Hasse Fröberg & Musical Companion – “HFMC”


 

Riverside

Hasse Fröberg & Musical Companion, HFMC (March, 2015)

I recently revisited an album that I initially reviewed back in March this year, a piece that has stood since then as my pick for overall best album of 2015.

Maybe I’m somewhat biased.  But music reviews are all about opinions.  So the fact that Hasse Fröberg is something of a hero of mine shouldn’t bother anyone.  Especially not fellow fans of his work with the Flower Kings and Musical Companion.  Back in 2013, when the Flower Kings opened for the Neal Morse Band at Philadelphia’s Keswick Theater for the Banks of Eden tour, I had the opportunity to chat with him after the show about music, life, the universe, and everything (mostly just music).  Anyone else who has also had the distinct pleasure knows that Hasse is a personable and humble musician with ambition, creativity, and a voice that is immediately recognizable, not to mention the fact that he loves what he does.

Hasse’s third album written with Musical Companion – a self-titled project, simply abbreviated HFMC – was officially released this past March.  I had high expectations for this release, and am still amazed that HFMC delivers on them all.  Comparisons to The Flower Kings remain inevitable, but where TFK compositions often are accused of “filler,” HFMC has no fat to be trimmed.  This is an album that is purposeful, well-structured, and accessible.

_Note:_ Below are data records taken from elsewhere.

(** * tqdb: the sprite sheet packer of [tqdb/utils/images.py]

    A shallow embedding of [SpriteCreator.__init__]: the images of the
    sprite directory are sorted by file name, organised by size in an
    insertion-ordered dictionary, laid out left to right on canvases of
    768 pixels, and the canvases are stacked into the sprite image while
    one CSS rule per image is collected. *)

From Stdlib Require Import ZArith List Bool Lia String Ascii.
From Stdlib Require Import Permutation Sorted DecimalString DecimalZ.
Import ListNotations.
Local Open Scope Z_scope.

(** ** Python built-ins the source relies on *)

Module Py.

Section Sort.
(** [list.sort(key=...)] is a stable sort: elements with equal keys keep
    their relative order.  Insertion from the right, each element going
    in front of the first element whose key is not smaller, computes
    the same list. *)
Context {A K : Type} (key : A -> K) (leb : K -> K -> bool).

Fixpoint insert (a : A) (l : list A) : list A :=
  match l with
  | [] => [a]
  | b :: l' => if leb (key a) (key b) then a :: b :: l' else b :: insert a l'
  end.

Definition sort (l : list A) : list A := fold_right insert [] l.
End Sort.

(** [str(n)] and [f'{n}'] for an [int]. *)
Definition str (n : Z) : string := NilZero.string_of_int (Z.to_int n).

(** [int(s)] on a decimal numeral; [int] raises [ValueError] on anything
    else, which the keys built by the source never are (see
    [key_size_size_key] below), so that case is given the value 0. *)
Definition int (s : string) : Z :=
  match NilZero.int_of_string s with
  | Some d => Z.of_int d
  | None => 0
  end.

(** [s.split(sep)] for a one-character separator. *)
Fixpoint split (sep : ascii) (s : string) : list string :=
  match s with
  | EmptyString => [EmptyString]
  | String c s' =>
      if Ascii.eqb c sep then EmptyString :: split sep s'
      else match split sep s' with
           | [] => [String c EmptyString]
           | h :: t => String c h :: t
           end
  end.

(** [enumerate(l)] *)
Fixpoint enumerate_from {A : Type} (i : nat) (l : list A) : list (nat * A) :=
  match l with
  | [] => []
  | a :: l' => (i, a) :: enumerate_from (S i) l'
  end.

Definition enumerate {A : Type} (l : list A) : list (nat * A) :=
  enumerate_from 0 l.

End Py.

(** ** Images (PIL) *)

Definition rgba : Type := Z * Z * Z * Z.
(* ===== verification/Prelude.v ===== *)
(** * A verification development for eef's reviewed-workload boundary

    eef runs the requests of a coordinator on a user's own devices.  A device
    (node) runs nothing on its own authority: it runs an exact, reviewed,
    one-time _grant_, and keeps in a journal what it accepted and how it
    ended.  This library models the code that enforces that, under
    [src/crates/eefn/src] (the node) and [src/crates/eef/src] (the
    coordinator), and proves the properties that make it correct.

    ** How the parts interact

    A request is opened with a proposal (explicit, or a model's), reviewed by
    its owner in commands that only add to the review, compiled into the
    tasks of a concrete plan, and the exact plan is approved.  The coordinator keeps the job in a journal; for each task in turn
    it mints a grant from the approval, saves it, and sends it through the
    gateway to the node.  The node asks the gateway how long the grant is
    still good (the lease challenge), consumes the grant in its ledger,
    runs the operation or the pipeline, and reports.  Every report, stop and
    recovery is an edit of the saved job, which is checked in full before it
    replaces the old one.

    A frozen job can become the definition of an automation.  Its owner
    approves the definition with a budget (runs, time, result bytes, expiry);
    an occurrence reserves a part of that budget for one job whose approval is
    delegated from the one of the definition, and a schedule claims, one
    period after another, the jobs to reserve.  Definitions, approvals,
    occurrences, schedules and claims are rows of the same journal.

    ** Files, and what they model

    - [Prelude], [Text], [External], [Instances]: fallible code, machine
      integers, finite maps in key order and the automation of the
      development; the text checks shared by the crates; the interfaces of
      third-party code (JSON, SHA-256, UUIDs) with the laws that are relied
      on, and concrete instances of them for the examples.
    - [Context]: eefn context.rs, identifier checks of network.rs.
    - [Network]: the rest of network.rs (addresses, advertisements and their
      changes, the record a registration is read as) and model_metadata.rs.
    - [Grant]: the operation table and grant data of eefn grants.rs.
    - [Audio], [Peer]: eefn peer/audio.rs (bounded WAV recordings) and the
      definitions, policy and receipts of paired transfers (peer/scope.rs,
      admission.rs, plan.rs).
    - [Pipeline], [Conditional]: eefn pipeline.rs, conditional_pipeline.rs.
    - [Progress]: eefn pipeline_progress.rs (the record), grant validation.
    - [Runtime]: eefn pipeline_runtime.rs, as a state monad over an engine.
    - [Report]: reports and the run loop of eefn grants.rs.
    - [Ledger]: the SQLite ledger of grants, observations and stops.
    - [Workload], [Session]: continuous workloads and their leases:
      workload_definition.rs, the records of workload_receipts.rs and
      workload_completion.rs, workload_leases.rs and workload_reporting.rs
      of eefn.
    - [Events]: the observations of a source (the frames of python_stream.rs)
      and the filter that makes events of them (workload_events.rs).
    - [Evidence]: the journal of continuous workloads over that of [Ledger]:
      consumption, uncertainty and inspection (workload_receipts.rs), retained
      events (workload_event_journal.rs), the final report
      (workload_completion.rs), delegated saves (workload_finalization.rs), the
      migrations, and the opening of the ledger with its check of every row
      (grants.rs, grant_stop.rs, request_result.rs).
    - [Retention]: the invariant of that journal under every operation of the
      node, finite or continuous, and what follows for retained events;
      [Consumption]: an attempt is consumed once, whatever of those follows and
      however often the node restarts; [RetentionDemo] applies both to a
      concrete run.
    - [Registry], [Selection], [Capacity], [Scheduling]: eef capability.rs and
      scheduling.rs: the registry of providers with its selection,
      reservations and parameter schemas; the order of the candidates; the
      invariant of its critical sections; the policy command, its report and
      the confirmation of it.  [CapacityDemo] runs them.
    - [Routing]: the model registry and the routes of eef model.rs.
    - [Discovery]: eef discovery.rs: the owner's disclosure policy, its edits,
      the nodes and capability names an origin is shown, and pages of records.
      [Pages]: reading every page, each from the registrations of its moment.
    - [Lease], [Gateway], [Admission]: eefn grant_time.rs, the pending table
      of server.rs, and AcceptedGrant of grants.rs.
    - [Commands], [Plan], [Inputs], [Approval]: the commands of the owner,
      the data of a job, plan inputs, and eef request_approval.rs.
    - [Interpretation], [Submission], [Review]: what a model may propose
      (interpretation.rs), explicit requests and typed audio sources
      (request_submission.rs, audio_submission.rs), and the durable review of
      a request (request_drafts.rs, request_resolution.rs,
      request_preparation.rs of eefn).
    - [Drafts]: the edits of a review, eef request_drafts.rs and
      request_preparation.rs.
    - [Planner]: eef task.rs ([TaskPlanner::plan]), pipeline_planning.rs and
      the digest, compilation and retained check of request_planning.rs.
    - [Binding], [Offers]: pipeline_planning.rs and the binding of tasks in
      request_planning.rs, as computations that read the registries, the
      connections and the clock, each of which may change between two reads;
      and what a compiled plan is bound to.  [BindingDemo] compiles a plan.
    - [Execution]: eef request_execution.rs, execution_stop.rs,
      request_recovery.rs, peer_jobs.rs, and the edits of task.rs and
      jobs.rs that reach a reviewed job.  Each edit is the closure the
      journal applies, so the functions and their guards are those of the
      code, in its order.
    - [WorkloadJob]: eef workload_jobs.rs and its submodules: approval,
      issuance, the token of a session and the edits of its job.
    - [Retained]: the check of a retained execution as a statement.
    - [Edits]: every edit keeps that statement.
    - [Lifecycle]: the edits of a one-shot job without a paired transfer as a
      step relation, and what every run of them satisfies, on a clock of
      checkpoints that does not go back.
    - [Journal]: the rows of durable_jobs of eef jobs.rs: admission, edits,
      quota, removal and the recovery at start, over an interface of the other
      tables of the journal.
    - [Automation]: eefn automation.rs and automation_policy.rs (definitions,
      approvals, their commands and checks) and eef automation_policy.rs (the
      scope of an approval and its check against the definition).
    - [Schedule]: the records of eefn automation_occurrence.rs and of eef
      automation_schedules.rs with the checks of one record.
    - [Tables]: the tables of the automations, which implement the interface of
      [Journal]: every read and check of eef automations.rs,
      automation_authorizations.rs, automation_occurrences.rs,
      automation_occurrence_archives.rs and automation_schedules.rs that looks
      at other rows, up to the validation of the whole history.
    - [Occurrences]: the operations of those files on definitions, approvals,
      reservations and archives.
    - [Lifetimes]: the life of a schedule as an abstract step relation.
    - [Timers]: the operations on schedules and claims, and that they implement
      [Lifetimes].
    - [AutomationDemo]: a concrete journal, built by running the operations,
      at which the theorems about automations are applied.

    ** What the theorems show

    - Functional and type properties: a validated resource list, grant,
      pipeline or plan input is what its validation says, on every branch.
    - The node: a grant is consumed once, a stop wins over a claim, reports
      confirm their grant, a pipeline runs its steps in order and retains
      what it may, observations and receipts round-trip through the tables.
    - The boundary: the gateway refines the life of a grant in every
      interleaving; a lease never widens the time of a grant, and an
      admitted execution ends within it whatever the clocks, up to one per
      cent of drift.
    - Continuous sessions: whatever is lost, late or interleaved, the window
      of a node ends before the deadline its issuer recorded and at most one
      lease after the issuer stopped; answers are numbered, a supervised run
      ends, and the job of a session goes through at most two edits, each of
      which passes the journal's check.
    - Retained events: the filter reports exactly the changes of activity and
      the gaps of a stream; a journal reached by any operations passes the full
      audit of every workload; events are only added, a finished workload no
      longer changes, and a checksum prefix determines the texts of all events
      up to a SHA-256 collision.
    - The capacity of the coordinator: in every interleaving of
      registrations, refreshes, reservations and releases the limits of the
      policy hold and the counter of a registration is the number of live
      reservations that hold it; a selected provider is a best one of those
      that may be dispatched to; an honest report is confirmed.
    - Binding: whatever changes during a compilation, the plan that comes out
      passes the check of retained plans, and each task is bound to a node the
      owner disclosed to the origin, which offered exactly what it needs.
    - The review: it only grows, a command takes effect once, an answer is
      taken exactly when a question is open, and every grant of the finished
      plan stays within what was reviewed.
    - Audio: exactly the canonical recordings pass the check of the
      transport; canonicalization accepts what the check of recordings accepts
      and keeps the samples.
    - The journal: its rows stay checked, identified and within the quota;
      a request is not admitted again while its job is retained; opening a
      journal settles every job; the dependencies of a new job are resolved or refused.
    - Automations: an approval stays within its definition and replaces the
      earlier ones; a reservation stays within the budget of the approval and
      is made once; schedules refine their abstract life, claim at most once a
      period, within their expiry, and finitely often; a schedule that ended
      blocks everything it claimed.
    - The coordinator, for a one-shot job without a paired transfer: grants
      are issued in sequence and stay within the approval; whatever edits are
      saved, the job passes the coordinator's own check, what a stop recorded
      is kept, and, repeated stop requests apart, only finitely many edits
      remain.

    ** Bounds and fuel

    Integers keep their width: [u64] and [usize] values are [Z] with the
    code's checked, saturating or wrapping operation written out.  Fuel
    occurs only where a JSON value is walked ([sorted], whose fuel is the
    length of the encoding) and where a concrete parser of [Instances]
    follows a pointer (its length), both of which exceed the nesting they
    bound, and in the loop over the frames of a stream ([read_frames], whose
    fuel is the length of the input and one more; each turn consumes a byte).

    ** Not modelled

    Sockets, TLS, HTTP handlers, the web interface, device adapters, model
    runtimes and the command-line programs: they are I/O around the parts
    above.  JSON, SHA-256, UUID parsing and SQLite are third-party code; the
    first three are interfaces, tables are finite maps and lists with the
    constraints the schema declares.  The sealed peer session of a paired
    transfer is an interface of [Execution]; the driver that waits for replies
    is represented by the order of the edits it saves.  Regular expressions and
    Unicode lower case, which only guess a template for a goal without one,
    are parameters of [Planner].  The process of a source and its supervision
    (workload_runtime.rs, python_stream.rs), the threads and semaphores that
    carry saves to the worker of the ledger, and the text of the SQL schema are
    not modelled: a delegated save is an entry of a list, and a schema is which
    tables and columns exist.  The loop that polls the schedules
    (automation_timer.rs) and the service that sends a chat to a routed model
    (model.rs, LlmService) are not modelled.  Of the journal, the
    lock of its file, the queues that carry reads and finalizations to its
    thread and the views of jobs for the interface are not modelled; the rows
    of model verifications and set-up checks appear by their number and their
    bytes only.  A column that SQLite extracts from a JSON record is modelled
    by decoding the record.  The reports about automations that the command
    line confirms are not modelled. *)
From Stdlib Require Export ZArith Lia.
From stdpp Require Export base option list gmap sets strings sorting.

Though Hasse has stated on several occasions that HFMC is not a concept album, he does acknowledge that the music was created with “a bit more cohesive[ness than previous albums], with (amongst other things) a theme that pops up here and there.”  Most notable is the theme of passing time that appears both in lyrics as well as in the recurring metaphor of the ticking clock.  It is also worth noting that a number of difficulties presented themselves during the production of HFMC.  Even if all music and lyrics (except for “Pages”) were written before Musical Companion gathered in the studio to begin recording, the subsequent losses of Hasse’s mother and Ola Strandberg’s (drums) father brought a noticeably sorrowful atmosphere to the final recording.  While the content is not directly related to the band’s personal lives, there is a raw emotional quality to this third Musical Companion album that wasn’t there on either of the band’s previous releases: a human vulnerability that is both honest and inspiring.

HFMC is bookended with two brief tracks – the intro, “Seconds,” and the outro, “Minutes.”  Together, these create a bridge which connects the overarching themes of the album: the passing of time, the acknowledgement of life in progress, and the anxiety of aging.  “Seconds” fades from a ticking clock into ambient synth lead, a neat musical theme that will later reappear at the conclusion of “Somebody Else’s Fault.”  Without warning, “Can’t Stop the Clock” explodes out of this dreamlike atmosphere into its introductory flurry of unison hits.  Clocking in at 7:24 minutes, the song establishes the musical trends of the album as a whole: dynamic variation in meter, tempo, and theme, as well as the fusion of Hasse’s penchant for progressive ballad-writing with simple verse/chorus pairings – although spacey ambience and repeated instrumental breaks veer this album sharply away from other pop sensibilities.  “Can’t Stop the Clock” also strongly features each member of Musical Companion, another factor that made it a prime candidate for the album’s “single” (if there can be such a thing in prog).  Anton Lindsjö demonstrates both his prowess as a guitarist as well as a noticeable metal influence, which together provide an edge to what might otherwise have been a more psychedelic composition.  Ola Strandberg and Thomas Thomsson unite rhythmically on drums and bass respectively, creating foundation and ear-catching unison stabs.  Kjell Haraldsson provides atmosphere and texture on the keys.  Hasse’s voice unmistakably shines.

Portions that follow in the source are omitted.